8

Fue una espera larga. De vez en cuando una persona atravesaba el lobby, entraba o salía del hotel, subía o bajaba las escaleras; pero nadie descendía los escalones con la armoniosa agilidad de Cathy. Steve no se impacientó. No había razón para que ella se escondiera, para que huyera por otra puerta. Ella nada sospechaba. Era sólo cuestión de tiempo. Aunque su pulso se aceleraba cada vez que un nuevo personaje descendía la escalera hasta entrar en su radio visual, cualquier observador habría pensado que su único interés radicaba en la pipa que fumaba y en la húmeda noche que ya invadía la galería del hotel. La demora no le descorazonaba lo más mínimo. Tal vez había decidido tomar un baño. O puede que aún no tuviera hambre. Lo único que marcaba pausas en su espera era la anhelante sensación que le invadía a cada nuevo movimiento en la escalera, y el aflojamiento que seguía, al comprobar que no era Cathy. Era como si nunca en su vida hubiera estado al acecho.

Y de pronto, poco antes de las diecinueve, fue ella quien descendió la escalera y desapareció como un relámpago al cruzar el lobby en dirección al comedor. Ahora llevaba un vestido estampado en el que predominaba el verde y parecía tan resplandecientemente pulcra como un chorro de plata. Su pelo, aunque húmedo aún, estaba peinado con esmero. Steve se reclinó satisfecho y sintió que le abandonaba hasta el último vestigio de tensión. Los movimientos de esa muchacha podían predecirse como los del sol, podían calcularse con la misma facilidad que un problema de aritmética elemental. No había sido lo bastante astuta como para proceder con cautela en Miami; en Colón era totalmente ingenua. El esfuerzo que demandaba ese caso no estaba en relación con lo que se cobraría.
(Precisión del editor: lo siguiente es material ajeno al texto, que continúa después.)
(** A call of a method of the object [o] held in a field: [put] stores the
    object back. *)
Definition call {O P A} (o : P) (put : P -> O -> O) (m : M P A) : M O A :=
  fun s =>
    match m (o, snd s) with
    | (r, (o', w')) => (r, (put o' (fst s), w'))
    end.

(** *** Web storage and the console *)

Definition sessionStorage_getItem {O} (k : string) : M O (option string) :=
  world (fun w => sessionStorage w !! k).

Definition sessionStorage_setItem {O} (k v : string) : M O unit :=
  set_world (set_sessionStorage (insert k v)).

Definition sessionStorage_removeItem {O} (k : string) : M O unit :=
  set_world (set_sessionStorage (delete k)).

Definition localStorage_getItem {O} (k : string) : M O (option Blob) :=
  world (fun w => localStorage w !! k).

Definition localStorage_setItem {O} (k : string) (v : Blob) : M O unit :=
  let* full := world quotaExceeded in
  if full then throw QuotaExceededError
  else set_world (set_localStorage (insert k v)).

Definition console_error {O} (msg : string) : M O unit :=
  set_world (set_console (fun l => l ++ [msg])).

Definition Date_now {O} : M O Z := world clock.

(** [JSON.parse] of the stored text; [None] is [null]. *)
Definition JSON_parse {O} (b : Blob) : M O (option (gmap string UserRecord.t)) :=
  match b with
  | Unparsable _ => throw (JsError "SyntaxError")
  | NullJson => ret None
  | UsersJson users => ret (Some users)
  end.

(** The object of a property access [users[username]] or a method call
    [users.hasOwnProperty(...)]: a TypeError when [users] is [null]. *)
Definition object_of {O} (users : option (gmap string UserRecord.t))
    : M O (gmap string UserRecord.t) :=
  match users with
  | Some object => ret object
  | None => throw TypeError
  end.

(** [!usersData]: null, or the empty text. *)
Definition falsy_blob (o : option Blob) : bool :=
  match o with
  | None => true
  | Some (Unparsable "") => true
  | Some _ => false
  end.

(** The converted element of [userData.badges.map(...)]. *)
Definition badge_of_stored (b : StoredBadge) : Badge :=
  match b with
  | BadgeString s => mkBadge s "" NoTime
  | BadgeObject b => b
  end.

(** *** The local store, as both models read and write it *)

(** [getAllUsers] of UserStorageModel and [getAllUsersFromLocalStorage] of
    SupabaseStorageModel are the same code. *)
Definition getAllUsersFromLocalStorage {O} : M O (option (gmap string UserRecord.t)) :=
  let* usersData := localStorage_getItem "lumi_users" in
  match usersData with
  | None => ret (Some ∅)
  | Some blob =>
      if falsy_blob usersData then ret (Some ∅)
      else
        try_catch (JSON_parse blob)
          (fun e => console_error "Error parsing users data:" ;;; ret (Some ∅))
  end.

(** The record with one more badge pushed on its [badges] array, an empty
    array being put in first when the record has none. *)
Definition push_badge (r : UserRecord.t) (b : Badge) : UserRecord.t :=
  UserRecord.mk (Some (default [] (UserRecord.badges r) ++ [BadgeObject b]))
                (UserRecord.createdAt r).

Record SupabaseConfig : Type := mkConfig {
  isEnabled : bool;
  fallbackToLocalStorage : bool;
  cacheTimeout : Z
}.

(** At which [return] of the source [setCurrentUser] left.  The source
    returns [returned]. *)
Inductive Exit : Type :=
| InvalidUsername     (* return false: empty or blank username *)
| RemoteSession       (* return true: the service gave the user id *)
| NoAuthUser          (* return false: auth reply without a user *)
| Fallback            (* return true: session marked local-only *)
| Failed.             (* return false: error, fallback not allowed *)

Definition returned (e : Exit) : bool :=
  match e with
  | RemoteSession | Fallback => true
  | InvalidUsername | NoAuthUser | Failed => false
  end.

(** ** SupabaseStorageModel *)

Module SupabaseStorageModel.

Record Cache : Type := mkCache {
  users : option (gmap string string);
  badges : option (gmap string (list Badge));
  lastUpdate : option Z
}.

(** [client] is false for [this.client === null]. *)
Record t : Type := mk {
  config : SupabaseConfig;
  client : bool;
  currentUserId : option string;
  cache : Cache
}.

Definition set_cache (c : Cache) (o : t) : t :=
  mk (config o) (client o) (currentUserId o) c.

Definition set_currentUserId (i : option string) (o : t) : t :=
  mk (config o) (client o) i (cache o).

Definition emptyCache : Cache := mkCache None None None.

(** The constructor with [initializeClient]: [library] says that the
    global [supabase.createClient] exists and returns a client. *)
Definition new (cfg : SupabaseConfig) (library : bool) : t :=
  mk cfg (isEnabled cfg && library) None emptyCache.

Definition isAvailable (o : t) : bool := client o.

(** A request through [this.client]; on a null client the property
    access throws. *)
Definition client_request {A} (req : Remote.State -> Res A * Remote.State)
    : M t A :=
  let* o := this in
  if client o
  then fun s =>
         match req (remote (snd s)) with
         | (r, rs) => (r, (fst s, set_remote rs (snd s)))
         end
  else throw TypeError.

Definition getCurrentUser : M t (option string) :=
  sessionStorage_getItem "lumi_current_user".

Definition isCacheValid : M t bool :=
  let* o := this in
  match lastUpdate (cache o) with
  | None => ret false
  | Some last =>
      if last =? 0 then ret false
      else
        let* now := Date_now in
        ret (now - last <? cacheTimeout (config o))
  end.

(** updateCache('users', key, value) *)
Definition updateCache_users (key value : string) : M t unit :=
  set_this (fun o =>
    set_cache (mkCache (Some (<[key := value]> (default ∅ (users (cache o)))))
                       (badges (cache o)) (lastUpdate (cache o))) o) ;;;
  let* now := Date_now in
  set_this (fun o =>
    set_cache (mkCache (users (cache o)) (badges (cache o)) (Some now)) o).

(** updateCache('badges', key, value) *)
Definition updateCache_badges (key : string) (value : list Badge) : M t unit :=
  set_this (fun o =>
    set_cache (mkCache (users (cache o))
                       (Some (<[key := value]> (default ∅ (badges (cache o)))))
                       (lastUpdate (cache o))) o) ;;;
  let* now := Date_now in
  set_this (fun o =>
    set_cache (mkCache (users (cache o)) (badges (cache o)) (Some now)) o).

Definition clearCache : M t unit := set_this (set_cache emptyCache).

Definition getUserId (username : string) : M t (option string) :=
  try_catch
    (let* valid := isCacheValid in
     let* o := this in
     let cachedId := if valid then users (cache o) ≫= (.!! username) else None in
     if truthy_opt cachedId then ret cachedId
     else
       let* reply := client_request (Remote.select_user_id username) in
       match Remote.error reply with
       | Some (code, msg) =>
           if String.eqb code "PGRST116" then ret None
           else throw (ReplyError code msg)
       | None =>
           match Remote.data reply with
           | None => throw TypeError
           | Some id =>
               updateCache_users username id ;;;
               ret (Some id)
           end
       end)
    (fun e => console_error "Error getting user ID:" ;;; ret None).
Lemma has_keyword_In (item : Item) (name : string) :
  has_keyword item name = true <-> In name (keywords item).
Proof.
  unfold has_keyword. rewrite existsb_exists. split.
  - intros (k & Hin & Heq). apply String.eqb_eq in Heq. subst. exact Hin.
  - intros Hin. exists name. split; [exact Hin | apply String.eqb_refl].
Qed.

Lemma has_keyword_add (item : Item) (marker : Mark) (name : string) :
  has_keyword (add_marker item marker) name
  = has_keyword item name || String.eqb name (mark_name marker).
Proof.
  unfold add_marker, has_keyword at 1. cbn [keywords].
  destruct (has_keyword item (mark_name marker)) eqn:E.
  - fold (has_keyword item name).
    destruct (String.eqb name (mark_name marker)) eqn:E'.
    + apply String.eqb_eq in E'. subst. rewrite E. reflexivity.
    + rewrite orb_false_r. reflexivity.
  - rewrite existsb_app. fold (has_keyword item name). simpl.
    rewrite orb_false_r. reflexivity.
Qed.

(** A skip marker does not change which frameworks a test is for. *)
Lemma test_frameworks_add_skip (item : Item) (reason : string) :
  test_frameworks (add_marker item (skip reason)) = test_frameworks item.
Proof.
  unfold test_frameworks, framework_markers. cbn [filter].
  rewrite !has_keyword_add. cbn [skip mark_name String.eqb Ascii.eqb Bool.eqb].
  rewrite !orb_false_r. reflexivity.
Qed.

Lemma collection_step_markers e2e_enabled framework_filter (item : Item) :
  nodeid (collection_step e2e_enabled framework_filter item) = nodeid item
  /\ own_markers (collection_step e2e_enabled framework_filter item)
     = own_markers item
       ++ (if skipped_for_e2e e2e_enabled item then [skip_e2e] else [])
       ++ (if skipped_for_framework framework_filter item
           then [skip_framework framework_filter] else []).
Proof.
  unfold collection_step, skipped_for_e2e, skipped_for_framework.
  destruct (has_keyword item "e2e" && negb e2e_enabled);
    destruct framework_filter as [name|]; cbn [negb];
    try (destruct (String.eqb name ""); cbn [negb andb]);
    try (unfold skip_e2e; rewrite test_frameworks_add_skip);
    try (destruct (match test_frameworks item with [] => false | _ => true end
                   && negb (existsb (String.eqb name) (test_frameworks item))));
    cbn [add_marker own_markers nodeid andb];
    rewrite ?app_nil_r, <- ?app_assoc; split; reflexivity.
Qed.

(** X15: the hook drops, reorders and unmarks nothing: the collected
    tests stay the same tests in the same order, each keeps its keywords
    and its own markers, and gains at most two markers, both skips, after
    the ones it had. *)
Theorem collection_keeps_tests e2e_enabled framework_filter (items : list Item) :
  map nodeid (pytest_collection_modifyitems e2e_enabled framework_filter items)
  = map nodeid items
  /\ forall i item,
      nth_error items i = Some item ->
      exists item' added,
        nth_error (pytest_collection_modifyitems e2e_enabled framework_filter items) i
        = Some item'
        /\ own_markers item' = own_markers item ++ added
        /\ length added <= 2
        /\ (forall marker, In marker added -> mark_name marker = "skip"%string)
        /\ (forall name, In name (keywords item) -> In name (keywords item')).
Proof.
  unfold pytest_collection_modifyitems. split.
  - rewrite map_map. apply map_ext. intros item.
    apply (collection_step_markers e2e_enabled framework_filter item).
  - intros i item Hi.
    destruct (collection_step_markers e2e_enabled framework_filter item) as [_ Hm].
    eexists _, _. split; [apply map_nth_error; exact Hi|].
    split; [exact Hm|]. split; [|split].
    + destruct (skipped_for_e2e e2e_enabled item),
        (skipped_for_framework framework_filter item); simpl; lia.
    + intros marker Hin.
      destruct (skipped_for_e2e e2e_enabled item),
        (skipped_for_framework framework_filter item); simpl in Hin;
        intuition (subst; reflexivity).
    + intros name Hin. apply has_keyword_In. apply has_keyword_In in Hin.
      unfold collection_step.
      destruct (has_keyword item "e2e" && negb e2e_enabled);
        destruct framework_filter as [f|]; try (destruct (String.eqb f ""));
        repeat match goal with
               | |- context [if ?b then _ else _] => destruct b
               end;
        rewrite ?has_keyword_add, ?Hin; reflexivity.
Qed.
Lemma parse_line_returns (p : Judge.Parsed) (line : string) :
  exists p',
    Judge.parse_line p line = Some p'
    /\ Judge.p_key_factors p'
       = if negb (Judge.labelled line) && Judge.bullet line
              && (length (Judge.p_key_factors p) <? 5)%nat
         then (Judge.p_key_factors p ++ [PyStr.strip_chars "- " line])%list
         else Judge.p_key_factors p.
Proof.
  unfold Judge.parse_line, Judge.labelled.
  destruct (PyStr.contains "RECOMMENDATION:" _) eqn:E1.
  { destruct (labelled_line_has_colon "RECOMMENDATION:" line eq_refl E1)
      as (b & a & ->).
    cbn [nth_error]. destruct (List.find _ Judge.labels); eexists; split; reflexivity. }
  destruct (PyStr.contains "CONFIDENCE:" _) eqn:E2.
  { destruct (Judge.float_after_colon line); eexists; split; reflexivity. }
  destruct (PyStr.contains "BULL_SCORE:" _) eqn:E3.
  { destruct (Judge.float_after_colon line); eexists; split; reflexivity. }
  destruct (PyStr.contains "BEAR_SCORE:" _) eqn:E4.
  { destruct (Judge.float_after_colon line); eexists; split; reflexivity. }
  destruct (PyStr.contains "SUMMARY:" _) eqn:E5.
  { destruct (labelled_line_has_colon "SUMMARY:" line eq_refl E5) as (b & a & ->).
    cbn [nth_error]. destruct (PyStr.contains ":" line); eexists; split; reflexivity. }
  destruct (PyStr.contains "KEY_FACTORS:" _) eqn:E6;
    [eexists; split; reflexivity |].
  destruct (PyStr.contains "KEY FACTORS:" _) eqn:E7;
    [eexists; split; reflexivity |].
  destruct (Judge.bullet line), (length (Judge.p_key_factors p) <? 5)%nat;
    eexists; split; reflexivity.
Qed.

Lemma take_snoc_full {A : Type} (l k : list A) (n : nat) :
  (n <= length l)%nat -> take n (l ++ k) = take n l.
Proof. apply take_app_le. Qed.
(** C8 as stated fails: with no lock, the schedule [bothCheckFirst] lets
    two invocations for cluster "c1" both find no watch registered, and both
    start a node informer. *)
Lemma watchClusterNodes_race_counterexample :
  ~ (forall (w : World) (cluster : Cluster) (sched : list bool) (s s' : RState)
            (p1 p2 : WPhase),
       registered (clusterKey cluster) (clusterNodeInformers s) = false ->
       interleave w cluster cluster sched WStart WStart s = ((p1, p2), s') ->
       p1 = WDone None -> p2 = WDone None ->
       informersStarted (clusterKey cluster) (trace s')
         = S (informersStarted (clusterKey cluster) (trace s))).
Proof.
  intros H.
  destruct (interleave (okWorld []) cluster0 cluster0 bothCheckFirst WStart WStart s0)
    as [[p1 p2] s'] eqn:Hi.
  assert (Hp : p1 = WDone None /\ p2 = WDone None
               /\ informersStarted (clusterKey cluster0) (trace s') = 2%nat).
  { revert Hi. vm_compute. intros [= <- <- <-]. done. }
  destruct Hp as [Hp1 [Hp2 Hn]].
  assert (Hr : registered (clusterKey cluster0) (clusterNodeInformers s0) = false)
    by reflexivity.
  specialize (H _ _ _ _ _ _ _ Hr Hi Hp1 Hp2). rewrite Hn in H.
  vm_compute in H. discriminate.
Qed.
Decidió darle tiempo y esperó hasta terminar de fumar, luego volcó las cenizas y sólo después de que la pipa se hubo enfriado la guardó en un bolsillo, se puso de pie y se dirigió a la arcada que se abría sobre el comedor.

La muchacha estaba sentada a una mesa junto a los ventanales y le daba la espalda. Había concentrado toda su atención en el menú. ¡Ni siquiera vigilaba la puerta! Steve meneó la cabeza ante su ineptitud y atravesó el salón, aún no totalmente decidido, en dirección a la mesa de ella.

La joven no levantó la vista del menú hasta que él se hubo sentado en la silla opuesta a la suya; y cuando le miró, lo hizo con una expresión de momentánea alarma. Steve estaba preparado y le dedicó una sonrisa destinada a derrumbar sus defensas.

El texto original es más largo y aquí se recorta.